For years, my husband and I talked it over and would give the kids five dollars here and there. Now that my children are much older — 12, 11, and eight — it’s time to teach them just exactly how much things cost.
I have always thought children should not be rewarded for doing daily chores because those chores benefit everyone in our household. The daily chores range from finding the remotes for the electronics in the living room to making sure to put dirty clothes in the laundry room. Since my children were little and they wanted to follow Mommy and do what she did, they have helped me put the wet clothes in the dryer or put the dirty clothes in the washer. They are capable of doing their own laundry if they need to, but actually doing it is another story.
Once we made the decision to give our children allowance, after looking over our budget, we decided to give all three of them $20 every two weeks. We took into consideration what that $20 should include: Their clothes should be hung up and put away properly. Their rooms must be clean and all homework done. Backpacks are ready and lunches packed for the next day. (My children attend a school that does not currently have a cafeteria, so ensuring their lunches are ready for the next day is a big chore.)
The Value of a Dollar
Another motivation for us to start giving allowance was due to the kids constantly asking for things at the store despite our warnings of “do not ask for anything” in the car. When they were younger, it was not such a big deal — a doll, a board game . . . simple items — but now it seems iTunes gift cards for new apps, v-bucks for Fortnite, or day outs for my oldest with her boyfriend.
We decided it is beneficial to charge them for certain things. Although I struggled with feeling like an awful parent for charging my children for rent or Wi-Fi, after talking it over with my husband, we realized that if our kids don’t learn this now, when will be the right time to teach them the responsibility of saving and seeing their money grow?
We had a discussion with them about giving them allowance, and they understood what was happening and what that meant to them. We will always be able to help them financially no matter what, but we wanted them to learn that no one is just going to hand them money for nothing; it needs to be earned. Although it might seem like too major of a life lesson for children to learn, I believe this concept will grow with them.
My oldest is learning that tickets to the movies are not so cheap, but that some movie times are cheaper than others. My son is learning patience through the act of saving to purchase all those v-bucks. My youngest has learned that glue for her slime-making is a little expensive, and that she will wait until it goes on sale.
A Lesson to Grow On
We have successfully had our children on allowance for five months now, and we have had bumps in the road.

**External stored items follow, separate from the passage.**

Lemma launch_config_ok m e additional :
  _launch_additional_config m e = Ok additional →
  additional = dict_set "experiment_mode" (JBool e) (additional_config (activation m))
  ∧ "experiment_mode" ∉ keys (additional_config (activation m)).
Proof.
  unfold _launch_additional_config.
  intros [Hk (binding & _ & [_ [= <-]]%check_bind)%result_bind_ok]%check_bind. by reflect.
Qed.

Lemma launch_plan_ok m o d g w additional p :
  launch_plan m o d g w additional = Ok p → generated_config p = g ∧ operation <$> actions p = [o].
Proof. by intros (claims & _ & [= <-])%result_bind_ok. Qed.

Lemma is_true_spec v : is_true v = true ↔ v = JBool true.
Proof. apply bool_decide_eq_true. Qed.

(** The configuration for the host that a plan carries. *)
Definition carries (p : ProviderPlan) (additional : list (string * json)) : Prop :=
  get "stateaxis_additional_config" (generated_config p) = JObj additional.
(** A process that is still the one that was recorded: on this machine, neither a zombie nor
    dead, and started at the recorded tick. *)
Definition alive (process : json) : Prop :=
  ∃ p pid raw state ticks, process = JObj p
    ∧ get "pid" p = JInt pid ∧ (0 < pid)%Z ∧ get "host" p = JStr (gethostname machine)
    ∧ proc_stat machine pid = Some raw
    ∧ words (after_last ")" raw) !! 0%nat = Some state ∧ state ∉ ["Z"; "X"]
    ∧ words (after_last ")" raw) !! 19%nat = Some ticks
    ∧ get "start_identity" p = JStr ("pid:" +:+ z_str pid +:+ ":start_ticks:" +:+ ticks).

Lemma current_alive process : _process_is_current machine process = true → alive process.
Proof.
  unfold _process_is_current, alive. destruct process as [| | | | |p]; try done.
  destruct (get "pid" p) as [| |pid| | |] eqn:Epid; try done.
  rewrite !andb_true_iff, !bool_decide_eq_true. intros [[[Hp Hh] Hne] Hs].
  unfold _start_identity in Hs.
  destruct (proc_stat machine pid) as [raw|] eqn:Er; [|by rewrite Hs in Hne]. cbn [mbind option_bind] in Hs.
  destruct (words (after_last ")" raw) !! 0%nat) as [st|] eqn:E0; cbn in Hs; [|by rewrite Hs in Hne].
  destruct (bool_decide (st ∈ ["Z"; "X"])) eqn:Ez; [by rewrite Hs in Hne|].
  destruct (words (after_last ")" raw) !! 19%nat) as [ticks|] eqn:E19; cbn in Hs; [|by rewrite Hs in Hne].
  destruct (int_of_string ticks); cbn in Hs; [|by rewrite Hs in Hne].
  exists p, pid, raw, st, ticks. apply bool_decide_eq_false in Ez. split_and!; try done. lia.
Qed.

Definition some_text (v : json) : Prop := ∃ s, v = JStr s ∧ s ≠ "".

Lemma nonempty_text v : nonempty v = true → some_text v.
Proof.
  destruct v as [| | |s| |]; try done. cbn. intros Hs%negb_true_iff%String.eqb_neq. by exists s.
Qed.

(** A launch binding with all its fields, under the digest of the others. *)
Definition intact (binding : list (string * json)) : Prop :=
  (∀ k, k ∈ keys binding ↔ k ∈ binding_fields)
  ∧ get "schema" binding = JStr _LAUNCH_SCHEMA
  ∧ some_text (get "plan_id" binding) ∧ some_text (get "launch_id" binding)
  ∧ (∀ item, item ∈ component_list binding → ∃ i, item = JObj i
       ∧ (∀ k, k ∈ keys i ↔ k ∈ component_fields) ∧ (∀ k v, (k, v) ∈ i → some_text v)
       ∧ ∃ k role, get "contract" i = JStr k ∧ assoc k _MODULE_ROLES = Some role
           ∧ get "role" i = JStr role)
  ∧ get "binding_digest" binding = JStr (sha256_hexdigest (ascii_dumps
      (JObj (List.filter (λ kv, negb (kv.1 =? "binding_digest")) binding)))).

Lemma same_keys_members {A} fields (kvs : list (string * A)) :
  same_keys fields kvs = true → ∀ k, k ∈ keys kvs ↔ k ∈ fields.
Proof.
  unfold same_keys. rewrite !andb_true_iff, !forallb_forall. intros [[_ H1] H2] k.
  split; intros Hk%list_elem_of_In; [apply H2 in Hk|apply H1 in Hk]; by apply bool_decide_eq_true in Hk.
Qed.

Lemma valid_component_ok item :
  valid_component item = true → ∃ i, item = JObj i
    ∧ (∀ k, k ∈ keys i ↔ k ∈ component_fields) ∧ (∀ k v, (k, v) ∈ i → some_text v)
    ∧ ∃ k role, get "contract" i = JStr k ∧ assoc k _MODULE_ROLES = Some role
        ∧ get "role" i = JStr role.
Proof.
  destruct item as [| | | | |i]; try done. cbn [valid_component]. rewrite !andb_true_iff.
  intros [[Hk Hs] Hr]. exists i. split; [done|]. split; [by apply same_keys_members|]. split.
  - intros k v Hin. apply nonempty_text. rewrite forallb_forall in Hs.
    by apply list_elem_of_In, Hs in Hin.
  - destruct (get "contract" i) as [| | |k| |] eqn:Ec; try done.
    destruct (assoc k _MODULE_ROLES) as [role|] eqn:Ea; [|done]. exists k, role.
    by apply bool_decide_eq_true in Hr.
Qed.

We recently had an attempted break-in. It happened to occur at the same time our children were given allowance. We made the choice that while we worked through the trauma of the break-in, we should not have them pay their “bills.” But they had come to the agreement that they wanted to pay them. The justification for this was due, in my oldest words: “The bills don’t stop because something bad happened.”
That was a big eye opener for me, that my kids could understand that — despite this break-in — they were being responsible and taking it upon themselves to ensure their responsibilities took precedence. I was so proud to learn that I thought I was teaching them a lesson, but again they were the ones teaching me.